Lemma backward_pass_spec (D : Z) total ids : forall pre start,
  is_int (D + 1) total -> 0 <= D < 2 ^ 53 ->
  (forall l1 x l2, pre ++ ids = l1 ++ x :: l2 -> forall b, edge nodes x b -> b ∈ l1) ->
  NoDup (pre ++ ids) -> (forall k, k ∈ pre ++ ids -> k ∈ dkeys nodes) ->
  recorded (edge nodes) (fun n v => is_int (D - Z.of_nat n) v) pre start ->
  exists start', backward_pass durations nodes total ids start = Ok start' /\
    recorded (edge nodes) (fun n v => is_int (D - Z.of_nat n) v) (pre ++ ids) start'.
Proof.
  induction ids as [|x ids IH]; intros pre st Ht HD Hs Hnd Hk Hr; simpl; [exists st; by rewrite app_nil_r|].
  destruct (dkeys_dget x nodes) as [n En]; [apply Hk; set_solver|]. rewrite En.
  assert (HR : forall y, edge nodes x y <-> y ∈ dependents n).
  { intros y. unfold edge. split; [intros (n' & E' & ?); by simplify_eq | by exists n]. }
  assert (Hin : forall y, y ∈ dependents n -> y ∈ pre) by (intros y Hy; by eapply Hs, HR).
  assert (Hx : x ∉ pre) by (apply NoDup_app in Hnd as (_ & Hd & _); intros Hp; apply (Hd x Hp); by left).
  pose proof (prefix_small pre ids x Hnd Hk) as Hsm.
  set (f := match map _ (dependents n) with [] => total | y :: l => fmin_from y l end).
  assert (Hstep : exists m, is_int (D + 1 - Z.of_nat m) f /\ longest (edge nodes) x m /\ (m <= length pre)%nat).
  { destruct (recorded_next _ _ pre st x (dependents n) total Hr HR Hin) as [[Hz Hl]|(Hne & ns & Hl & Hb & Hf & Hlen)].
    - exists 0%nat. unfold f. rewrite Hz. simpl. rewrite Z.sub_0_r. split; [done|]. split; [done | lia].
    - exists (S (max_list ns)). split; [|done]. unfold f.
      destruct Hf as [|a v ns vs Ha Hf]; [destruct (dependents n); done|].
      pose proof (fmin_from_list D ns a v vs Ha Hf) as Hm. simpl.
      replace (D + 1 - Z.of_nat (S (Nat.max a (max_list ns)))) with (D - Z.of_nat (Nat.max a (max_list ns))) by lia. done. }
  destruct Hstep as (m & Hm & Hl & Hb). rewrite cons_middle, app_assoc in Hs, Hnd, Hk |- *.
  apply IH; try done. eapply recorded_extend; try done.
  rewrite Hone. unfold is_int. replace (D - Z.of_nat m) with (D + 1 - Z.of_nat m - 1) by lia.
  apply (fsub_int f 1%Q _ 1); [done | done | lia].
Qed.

=-=-=-=-=

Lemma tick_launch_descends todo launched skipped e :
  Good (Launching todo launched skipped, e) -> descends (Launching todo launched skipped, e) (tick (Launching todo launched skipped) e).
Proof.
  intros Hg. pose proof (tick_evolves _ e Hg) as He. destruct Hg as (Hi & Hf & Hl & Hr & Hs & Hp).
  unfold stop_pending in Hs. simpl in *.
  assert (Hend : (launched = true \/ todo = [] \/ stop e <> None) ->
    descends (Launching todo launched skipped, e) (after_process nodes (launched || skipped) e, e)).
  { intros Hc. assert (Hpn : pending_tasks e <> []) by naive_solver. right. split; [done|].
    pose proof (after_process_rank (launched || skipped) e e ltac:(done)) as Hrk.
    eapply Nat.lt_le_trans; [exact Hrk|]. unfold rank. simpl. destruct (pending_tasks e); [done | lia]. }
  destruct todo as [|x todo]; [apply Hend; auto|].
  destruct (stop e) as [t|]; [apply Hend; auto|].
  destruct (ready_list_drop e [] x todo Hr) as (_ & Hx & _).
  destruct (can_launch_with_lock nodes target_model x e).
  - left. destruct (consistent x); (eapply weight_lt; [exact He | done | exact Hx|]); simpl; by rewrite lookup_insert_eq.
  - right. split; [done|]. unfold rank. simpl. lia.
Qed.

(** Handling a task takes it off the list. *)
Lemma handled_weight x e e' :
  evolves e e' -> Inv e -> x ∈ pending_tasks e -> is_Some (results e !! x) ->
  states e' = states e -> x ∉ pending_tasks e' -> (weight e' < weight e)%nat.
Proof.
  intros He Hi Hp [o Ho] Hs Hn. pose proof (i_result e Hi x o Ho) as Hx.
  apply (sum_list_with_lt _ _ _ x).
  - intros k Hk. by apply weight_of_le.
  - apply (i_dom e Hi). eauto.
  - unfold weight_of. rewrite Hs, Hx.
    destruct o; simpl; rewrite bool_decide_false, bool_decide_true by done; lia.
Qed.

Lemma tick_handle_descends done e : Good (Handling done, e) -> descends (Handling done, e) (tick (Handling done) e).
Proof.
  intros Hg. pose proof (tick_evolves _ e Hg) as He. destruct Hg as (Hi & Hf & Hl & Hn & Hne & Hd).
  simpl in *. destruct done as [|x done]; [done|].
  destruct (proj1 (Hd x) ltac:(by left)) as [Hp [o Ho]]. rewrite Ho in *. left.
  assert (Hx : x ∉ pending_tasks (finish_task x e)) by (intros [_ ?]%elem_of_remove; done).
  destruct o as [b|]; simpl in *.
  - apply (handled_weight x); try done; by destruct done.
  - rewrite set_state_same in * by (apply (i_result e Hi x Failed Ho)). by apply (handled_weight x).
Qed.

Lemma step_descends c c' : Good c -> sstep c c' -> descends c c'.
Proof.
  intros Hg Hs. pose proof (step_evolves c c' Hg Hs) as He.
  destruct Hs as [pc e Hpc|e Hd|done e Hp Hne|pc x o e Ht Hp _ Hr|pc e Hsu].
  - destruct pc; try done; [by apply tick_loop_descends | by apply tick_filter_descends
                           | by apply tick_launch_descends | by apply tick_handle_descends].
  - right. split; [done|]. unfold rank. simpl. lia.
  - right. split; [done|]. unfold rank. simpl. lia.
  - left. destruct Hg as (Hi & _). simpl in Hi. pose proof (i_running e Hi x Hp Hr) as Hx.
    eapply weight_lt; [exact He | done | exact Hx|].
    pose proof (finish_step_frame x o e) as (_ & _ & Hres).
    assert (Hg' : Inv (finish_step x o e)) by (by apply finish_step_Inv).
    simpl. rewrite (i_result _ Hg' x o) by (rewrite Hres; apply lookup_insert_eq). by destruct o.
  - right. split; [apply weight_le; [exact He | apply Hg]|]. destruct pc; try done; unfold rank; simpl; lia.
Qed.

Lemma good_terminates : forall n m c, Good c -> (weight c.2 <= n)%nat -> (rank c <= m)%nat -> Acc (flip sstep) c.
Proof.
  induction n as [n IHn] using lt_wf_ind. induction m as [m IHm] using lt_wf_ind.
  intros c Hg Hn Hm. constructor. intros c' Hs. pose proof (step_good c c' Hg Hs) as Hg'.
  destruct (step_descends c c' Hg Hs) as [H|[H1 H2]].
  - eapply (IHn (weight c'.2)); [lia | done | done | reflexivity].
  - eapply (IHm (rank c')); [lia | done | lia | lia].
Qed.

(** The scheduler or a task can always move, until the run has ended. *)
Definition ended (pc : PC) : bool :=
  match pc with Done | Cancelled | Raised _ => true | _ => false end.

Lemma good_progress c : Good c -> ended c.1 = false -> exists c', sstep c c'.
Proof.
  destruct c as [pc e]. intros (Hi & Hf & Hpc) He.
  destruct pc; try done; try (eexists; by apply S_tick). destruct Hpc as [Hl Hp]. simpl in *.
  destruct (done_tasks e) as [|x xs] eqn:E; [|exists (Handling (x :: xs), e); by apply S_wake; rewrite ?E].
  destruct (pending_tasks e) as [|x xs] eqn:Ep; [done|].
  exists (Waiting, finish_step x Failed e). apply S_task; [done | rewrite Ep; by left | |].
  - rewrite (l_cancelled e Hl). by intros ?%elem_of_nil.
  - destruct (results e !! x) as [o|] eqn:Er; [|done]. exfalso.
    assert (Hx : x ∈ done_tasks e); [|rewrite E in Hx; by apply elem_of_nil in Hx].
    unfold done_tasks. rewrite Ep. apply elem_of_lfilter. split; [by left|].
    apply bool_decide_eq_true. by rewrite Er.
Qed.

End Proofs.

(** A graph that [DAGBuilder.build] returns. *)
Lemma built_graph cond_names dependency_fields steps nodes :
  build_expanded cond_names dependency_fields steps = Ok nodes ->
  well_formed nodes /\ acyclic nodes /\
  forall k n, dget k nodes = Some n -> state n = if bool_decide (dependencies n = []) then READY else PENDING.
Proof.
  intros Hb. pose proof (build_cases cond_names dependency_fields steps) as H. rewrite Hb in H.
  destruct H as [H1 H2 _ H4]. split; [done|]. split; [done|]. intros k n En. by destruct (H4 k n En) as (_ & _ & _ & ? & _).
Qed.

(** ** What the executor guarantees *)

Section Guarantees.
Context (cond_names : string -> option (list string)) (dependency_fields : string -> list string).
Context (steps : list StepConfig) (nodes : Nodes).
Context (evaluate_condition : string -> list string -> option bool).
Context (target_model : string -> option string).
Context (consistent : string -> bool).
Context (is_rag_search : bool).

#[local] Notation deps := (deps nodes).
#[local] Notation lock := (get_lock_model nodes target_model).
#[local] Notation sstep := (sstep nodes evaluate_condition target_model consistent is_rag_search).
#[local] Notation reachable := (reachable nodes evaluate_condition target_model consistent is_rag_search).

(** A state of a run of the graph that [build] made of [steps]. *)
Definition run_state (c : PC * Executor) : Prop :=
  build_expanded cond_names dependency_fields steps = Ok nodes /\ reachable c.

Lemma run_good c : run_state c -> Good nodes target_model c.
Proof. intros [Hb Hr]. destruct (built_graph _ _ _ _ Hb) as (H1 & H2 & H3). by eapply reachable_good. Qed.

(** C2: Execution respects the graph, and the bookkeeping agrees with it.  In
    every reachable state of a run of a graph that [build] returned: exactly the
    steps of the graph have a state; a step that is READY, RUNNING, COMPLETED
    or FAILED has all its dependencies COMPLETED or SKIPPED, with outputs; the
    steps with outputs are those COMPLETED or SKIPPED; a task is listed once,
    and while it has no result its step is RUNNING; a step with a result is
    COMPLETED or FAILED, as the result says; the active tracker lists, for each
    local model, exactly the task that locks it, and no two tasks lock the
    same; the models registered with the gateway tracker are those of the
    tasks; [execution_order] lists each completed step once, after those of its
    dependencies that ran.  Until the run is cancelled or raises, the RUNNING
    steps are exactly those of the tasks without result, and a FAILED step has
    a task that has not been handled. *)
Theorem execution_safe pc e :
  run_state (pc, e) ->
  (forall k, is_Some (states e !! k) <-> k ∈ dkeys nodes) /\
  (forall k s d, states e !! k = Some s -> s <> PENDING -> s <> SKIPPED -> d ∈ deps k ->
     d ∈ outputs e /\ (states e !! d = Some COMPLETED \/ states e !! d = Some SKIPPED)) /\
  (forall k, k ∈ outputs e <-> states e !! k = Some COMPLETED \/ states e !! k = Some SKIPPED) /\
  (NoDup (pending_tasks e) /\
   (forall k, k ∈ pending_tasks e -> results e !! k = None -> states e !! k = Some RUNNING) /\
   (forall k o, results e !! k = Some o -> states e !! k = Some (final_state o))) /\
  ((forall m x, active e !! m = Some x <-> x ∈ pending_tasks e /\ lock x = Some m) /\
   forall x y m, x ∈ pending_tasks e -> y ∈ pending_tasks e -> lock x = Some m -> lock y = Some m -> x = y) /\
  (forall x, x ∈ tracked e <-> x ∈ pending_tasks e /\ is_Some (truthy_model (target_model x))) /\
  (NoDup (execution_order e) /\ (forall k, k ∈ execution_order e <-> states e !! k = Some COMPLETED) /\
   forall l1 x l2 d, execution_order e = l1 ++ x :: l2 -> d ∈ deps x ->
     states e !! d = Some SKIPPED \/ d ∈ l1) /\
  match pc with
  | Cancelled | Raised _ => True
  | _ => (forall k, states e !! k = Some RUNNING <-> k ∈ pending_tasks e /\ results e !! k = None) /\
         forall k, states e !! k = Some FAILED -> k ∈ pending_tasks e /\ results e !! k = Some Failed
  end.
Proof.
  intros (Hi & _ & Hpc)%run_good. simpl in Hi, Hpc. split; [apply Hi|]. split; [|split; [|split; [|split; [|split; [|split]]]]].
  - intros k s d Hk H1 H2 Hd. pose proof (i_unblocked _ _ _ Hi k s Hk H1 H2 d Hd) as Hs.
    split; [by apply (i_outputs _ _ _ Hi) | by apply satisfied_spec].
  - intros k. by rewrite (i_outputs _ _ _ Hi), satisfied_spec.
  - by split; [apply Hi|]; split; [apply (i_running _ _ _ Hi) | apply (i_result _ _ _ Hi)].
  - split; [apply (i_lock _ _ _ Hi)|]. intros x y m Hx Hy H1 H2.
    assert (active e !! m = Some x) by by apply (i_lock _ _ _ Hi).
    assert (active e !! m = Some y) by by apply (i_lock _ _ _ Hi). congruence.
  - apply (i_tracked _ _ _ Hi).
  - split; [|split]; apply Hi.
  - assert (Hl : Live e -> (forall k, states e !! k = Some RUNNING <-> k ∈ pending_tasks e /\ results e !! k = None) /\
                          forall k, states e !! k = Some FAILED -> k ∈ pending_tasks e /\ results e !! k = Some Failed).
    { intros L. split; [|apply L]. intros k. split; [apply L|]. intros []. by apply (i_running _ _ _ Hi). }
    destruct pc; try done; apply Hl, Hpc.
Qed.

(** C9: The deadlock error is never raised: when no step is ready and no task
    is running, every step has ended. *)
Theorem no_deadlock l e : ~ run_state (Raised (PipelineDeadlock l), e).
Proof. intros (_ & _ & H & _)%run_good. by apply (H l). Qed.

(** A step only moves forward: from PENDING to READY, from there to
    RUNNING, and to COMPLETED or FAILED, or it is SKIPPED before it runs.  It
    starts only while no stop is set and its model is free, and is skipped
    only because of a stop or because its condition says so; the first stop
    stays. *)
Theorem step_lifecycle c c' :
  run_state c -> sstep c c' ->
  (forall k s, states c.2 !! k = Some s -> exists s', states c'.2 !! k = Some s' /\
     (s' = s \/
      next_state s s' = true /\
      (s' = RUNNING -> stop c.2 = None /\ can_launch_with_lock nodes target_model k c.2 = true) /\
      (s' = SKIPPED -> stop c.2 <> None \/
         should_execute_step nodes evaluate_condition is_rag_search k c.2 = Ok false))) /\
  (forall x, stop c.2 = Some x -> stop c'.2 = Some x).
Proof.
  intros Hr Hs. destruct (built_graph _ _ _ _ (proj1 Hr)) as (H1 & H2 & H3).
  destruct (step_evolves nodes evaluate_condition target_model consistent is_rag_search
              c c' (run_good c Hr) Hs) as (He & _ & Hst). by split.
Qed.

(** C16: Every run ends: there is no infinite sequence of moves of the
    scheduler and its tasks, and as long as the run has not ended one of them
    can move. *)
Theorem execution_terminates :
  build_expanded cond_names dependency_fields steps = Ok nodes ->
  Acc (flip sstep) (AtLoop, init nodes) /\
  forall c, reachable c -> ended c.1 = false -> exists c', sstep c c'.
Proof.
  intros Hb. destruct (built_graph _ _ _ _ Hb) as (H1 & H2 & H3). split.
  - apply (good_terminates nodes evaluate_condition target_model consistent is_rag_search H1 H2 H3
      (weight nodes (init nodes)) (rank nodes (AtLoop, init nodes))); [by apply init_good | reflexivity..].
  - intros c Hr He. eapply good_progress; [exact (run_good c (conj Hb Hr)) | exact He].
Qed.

=-=-=-=-=

* EXERCISE:
Here the job is to set down exactly the lines of the material above that fall between the one with "(forall x, x" and the one with "states e !! d = Some SKIPPED \/", inclusive, and nothing beyond them.

* OUTPUT BELOW:
  (forall x, x ∈ tracked e <-> x ∈ pending_tasks e /\ is_Some (truthy_model (target_model x))) /\
  (NoDup (execution_order e) /\ (forall k, k ∈ execution_order e <-> states e !! k = Some COMPLETED) /\
   forall l1 x l2 d, execution_order e = l1 ++ x :: l2 -> d ∈ deps x ->
     states e !! d = Some SKIPPED \/ d ∈ l1) /\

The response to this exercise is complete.